Tuesday, December 6, 2011

Robert Langs - The Bipersonal Field

"In essence, the bipersonal field is defined by the ground rules or framework, the human and temporal-spatial setting and tenets that guide the analytic dyad. Within the field, every communication and experience has vectors from both patient and analyst, though in varying proportions. Communications within the field take place along an interface determined by the assets and pathology of each participant, and in the ideal course of treatment, this interface receives significant vectors from the patient's psychopathology to a greater degree than from those of the analyst. Analytic work takes place along that interface in terms of the contributions from each participant.

The properties, nature, and functions of the bipersonal field are defined by the ground rules or framework (for details, see Langs, 1975b), (1976a), (1976b). The framework establishes the distinctive features of the analytic interaction and the communicative properties of the field. The implications and meanings of the communications from each participant are therefore a function of the frame, in addition to intrapsychic factors within the patient and analyst, and elements within their interaction....

Within the bipersonal field, the listening process is geared toward the detection of communications which contain and reflect the unconscious sources of the patient's psychopathology.
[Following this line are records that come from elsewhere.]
(* ===== verification/Cmd.v ===== *)
(** * Commands: the world they run in

    The commands of [src/src/cmd/] read and write the repository directory and
    the working directory and stop at the first error, with what was written
    until then left in place.  A command is a function of a small state and
    error monad: [gyt] is the repository directory, [work] the file system the
    working directory is in, and [tick] counts the temporary files named so
    far.  [Ctx] is what surrounds a command: the clock, the configuration of
    the user, the key, the listing of the pack directory, and whether the lock
    on the references is granted.  Objects are read through the interface of
    [CommitGraph], which does not depend on the cache of pack indexes. *)

From S2P Require Import Prelude Bytes RustStr Errors Hash Object Fs Compress Pack Store CommitGraph Refs.
From S2P Require Import Workdir.
From S2P Require CommitObj TreeObj Index Reflog Config Signing Trees Revs Worktree.
Import CommitObj (CommitData).

Record World := mkWorld {
  gyt : FS;
  work : WFS;
  tick : nat;
}.

Definition set_gyt (fs : FS) (w : World) : World := mkWorld fs (work w) (tick w).
Definition set_work (fs : WFS) (w : World) : World := mkWorld (gyt w) fs (tick w).

Definition M (A : Type) : Type := World → Result A * World.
The material from the patient may be organized on three levels (Langs, 1978a), (1978b), (1978c): manifest content, which alludes to the surface and direct meanings of the patient's communications, verbal and nonverbal; Type One derivatives, which are readily available inferences derived from the manifest content; and Type Two derivatives, which are inferences from the manifest content that are organized around specific adaptive contexts—reality precipitants which evoke adaptive intrapsychic and interactional responses within the patient (Langs, 1973), (1978c).
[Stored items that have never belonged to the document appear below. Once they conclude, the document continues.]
(* ===== verification/CommitCmd.v ===== *)
(** * The commit command

    [src/src/cmd/commit.rs]: the arguments, the tree of the index, the new
    commit, its signature, the reflog and the branch. *)

From S2P Require Import Prelude Bytes RustStr Errors Hash Object Fs Compress Pack Store CommitGraph Refs.
From S2P Require Import Workdir Cmd.
From S2P Require CommitObj TreeObj Index Reflog Config Signing Trees Revs Worktree.
Import CommitObj (CommitData, MkCommit, c_parents, c_message).

Record CommitArgs := mkCommitArgs {
  message : option bytes;
  ai_assists : list bytes;
  co_authors : list bytes;
  reviewers : list bytes;
  amend : bool;
  allow_empty : bool;
  sign : bool;
}.

Definition no_args : CommitArgs := mkCommitArgs None [] [] [] false false false.

Definition reject_control_bytes (value : bytes) : Result unit :=
  if existsb (λ b, (b2z b <? 32) || (b2z b =? 127)) value
  then Err (InvalidArgument "commit: {flag} value contains control byte 0x{b:02x}") else Ok tt.

(** The flags; [None] is [--help]. *)
Fixpoint commit_args (args : list bytes) (a : CommitArgs) : Result (option CommitArgs) :=
  let flag s t := bytes_eqb s (lit t) in
  match args with
  | [] => Ok (Some a)
  | x :: args =>
      if flag x "--help" || flag x "-h" then Ok None
      else if flag x "-m" || flag x "--message" then
        match args with
        | [] => Err (InvalidArgument "commit: -m requires a value")
        | v :: args =>
            commit_args args (mkCommitArgs (Some v) (ai_assists a) (co_authors a) (reviewers a) (amend a)
              (allow_empty a) (sign a))
        end
      else if flag x "--amend" then
        commit_args args (mkCommitArgs (message a) (ai_assists a) (co_authors a) (reviewers a) true
          (allow_empty a) (sign a))
      else if flag x "--ai" then
        match args with
        | [] => Err (InvalidArgument "commit: --ai requires a value")
        | v :: args =>
            let? _ := reject_control_bytes v in
            commit_args args (mkCommitArgs (message a) (ai_assists a ++ [v]) (co_authors a) (reviewers a) (amend a)
              (allow_empty a) (sign a))
        end
      else if flag x "--co-author" then
        match args with
        | [] => Err (InvalidArgument "commit: --co-author requires a value")
        | v :: args =>
            let? _ := reject_control_bytes v in
            commit_args args (mkCommitArgs (message a) (ai_assists a) (co_authors a ++ [v]) (reviewers a) (amend a)
              (allow_empty a) (sign a))
        end
      else if flag x "--reviewer" then
        match args with
        | [] => Err (InvalidArgument "commit: --reviewer requires a value")
        | v :: args =>
            let? _ := reject_control_bytes v in
            commit_args args (mkCommitArgs (message a) (ai_assists a) (co_authors a) (reviewers a ++ [v]) (amend a)
              (allow_empty a) (sign a))
        end
      else if flag x "--allow-empty" then
        commit_args args (mkCommitArgs (message a) (ai_assists a) (co_authors a) (reviewers a) (amend a) true (sign a))
      else if flag x "--sign" || flag x "-S" then
        commit_args args (mkCommitArgs (message a) (ai_assists a) (co_authors a) (reviewers a) (amend a)
          (allow_empty a) true)
      else Err (InvalidArgument "commit: unexpected argument {other}")
  end.

Definition is_empty {A} (l : list A) : bool := match l with [] => true | _ => false end.

Section commit.
Context {B3 : Blake3} {XZ : Xz} {ED : Signing.Ed25519} (cx : Ctx).

(** [util::resolve_tree(&repo, "HEAD")] and whether that tree has no entry. *)
Definition head_tree_empty : M bool :=
  r ← attempt (resolve_tree cx (lit "HEAD"));
  match r with
  | Err _ => mret true
  | Ok id =>
      es ← attempt (read_tree cx id);
      mret match es with Ok es => is_empty es | Err _ => true end
  end.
In terms of the clinical study of neuroses (and the theory derived from it as stated above), work on a manifest level is unrelated to neurotic expression and psychoanalytic cure. Efforts to intervene on the basis of Type One derivatives isolates the clinical work from the patient's adaptive efforts, and fails to give the patient's communication dynamic and definitive meaning. At best, it is haphazard, likely to be used defensively by patient and therapist, and will only occasionally meaningfully illuminate the patient's unconscious pathological inner mental world (see below). Work with Type Two derivatives has specificity, takes into account the patient's adaptive and maladaptive efforts and current dynamics, is embedded in interactional considerations, and leads to the definition of specific pathological unconscious fantasies, memories, and introjects in terms of current realities and earlier genetic factors. It is the essential area of neurotic expression and analytic work.
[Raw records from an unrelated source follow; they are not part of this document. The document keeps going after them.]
(* ===== verification/Frame.v ===== *)
(** * What the object store depends on

    The commands write references, logs and the index between reads of objects.
    This file shows that such writes do not change what is read: a read of an
    object, and so of a commit, a blob or a whole tree, depends on the files
    below [objects] alone. *)

From S2P Require Import Prelude Bytes RustStr Errors Hash Object Fs Compress Pack Store CommitGraph Refs.
From S2P Require Import Workdir Cmd.
From S2P Require CommitObj TreeObj Index Gc Trees.

(** The two agree below [objects]. *)
Definition same_objects (fs fs' : FS) : Prop := ∀ q, head q = Some (lit "objects") → fs' !! q = fs !! q.

(** The listing of the pack directory is a matter of the files there. *)
Definition packs_local (cx : Ctx) : Prop := ∀ fs fs', same_objects fs fs' → cx_packs cx fs' = cx_packs cx fs.

Lemma same_objects_refl fs : same_objects fs fs.
Proof. by intros q _. Qed.

Lemma same_objects_trans fs1 fs2 fs3 : same_objects fs1 fs2 → same_objects fs2 fs3 → same_objects fs1 fs3.
Proof. intros H1 H2 q Hq. by rewrite H2, H1. Qed.

Lemma only_below_same t fs fs' : only_below t fs fs' → t ≠ lit "objects" → same_objects fs fs'.
Proof. intros H Ht q Hq. apply H. rewrite Hq. congruence. Qed.

Section frame.
Context {B3 : Blake3} {XZ : Xz} (cx : Ctx) (Hlocal : packs_local cx).
Context (fs fs' : FS) (Hsame : same_objects fs fs').

Lemma db_same id : @db_read (db cx fs') id = @db_read (db cx fs) id.
Proof using Hlocal Hsame.
  unfold db_read, db, disk_db, disk. rewrite (Hlocal fs fs' Hsame).
  apply (Gc.read_survives (cx_first_key cx) (mkDisk fs (cx_mtime cx) (cx_packs cx fs)) fs' id); cbn [disk_fs].
  - intros H. apply H. by apply Hsame.
  - intros name H. exfalso. apply H. by apply Hsame.
Qed.

Lemma commit_same id : @db_commit (db cx fs') id = @db_commit (db cx fs) id.
Proof using Hlocal Hsame. unfold db_commit. by rewrite db_same. Qed.

(** Reads with whatever caches have been built up on the two sides. *)
Lemma cached_same g g' id :
  cache_coherent fs (cx_mtime cx) g → cache_coherent fs' (cx_mtime cx) g' →
  (Store.read (cx_first_key cx) (disk cx fs') g' id).1 = (Store.read (cx_first_key cx) (disk cx fs) g id).1 ∧
  cache_coherent fs (cx_mtime cx) (Store.read (cx_first_key cx) (disk cx fs) g id).2 ∧
  cache_coherent fs' (cx_mtime cx) (Store.read (cx_first_key cx) (disk cx fs') g' id).2.
Proof using Hlocal Hsame.
  intros Hg Hg'. destruct (read_cache_transparent (cx_first_key cx) (disk cx fs) g ∅ id Hg (empty_coherent _ _)) as [H1 H2].
  destruct (read_cache_transparent (cx_first_key cx) (disk cx fs') g' ∅ id Hg' (empty_coherent _ _)) as [H3 H4].
  split_and!; [|done|done]. rewrite H1, H3. apply db_same.
Qed.

Lemma blob_same id : blob_of cx fs' id = blob_of cx fs id.
Proof using Hlocal Hsame.
  unfold blob_of, blob_read. destruct (cached_same ∅ ∅ id (empty_coherent _ _) (empty_coherent _ _)) as [H _].
  destruct (Store.read _ (disk cx fs') ∅ id) as [r' g'], (Store.read _ (disk cx fs) ∅ id) as [r g]. cbn [fst] in H. subst r'.
  by destruct r.
Qed.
Recognition of these three levels of communication from the patient, and consideration of the therapist's interventions to be described below, leads to the delineation of three types of communicative fields between patients and analysts, and three basic communicative styles that may be found in either participant (Langs, 1978b). The Type A field is one in which symbolic communication, illusion, transitional communication, and a play space have been established. The patient communicates in terms of derivatives organized around specific adaptive contexts—i.e. through Type Two derivatives; even when in a state of resistance, such derivatives are available and his material is eventually analyzable in the classical sense of that concept. The therapist's contribution involves the maintenance of a secure framework and a capacity to process the material from the patient toward cognitive, symbolic interpretations.

The Type B field is one in which action-discharge and projective identification prevails. The patient utilizes language and behavior to rid himself of accretions of internal stimuli and as a means of placing into the therapist disturbing (and sometimes good) inner mental contents, largely as a means of managing them externally. The effort is not designed toward cognitive insight, but toward discharge and immediate relief.

With patients prone toward this form of communication, the analyst may himself respond with projective identification and create a field entirely geared toward action-discharge, and unconscious exchanges of projective identifications. Such a field is destructive to the analytic process. On the other hand, an analyst who is capable of containing, metabolizing, and processing the patient's projective identifications toward cognitive insight can work effectively in a Type B field, enabling the patient ultimately to understand the nature and functions of his neurotic communicative thrusts.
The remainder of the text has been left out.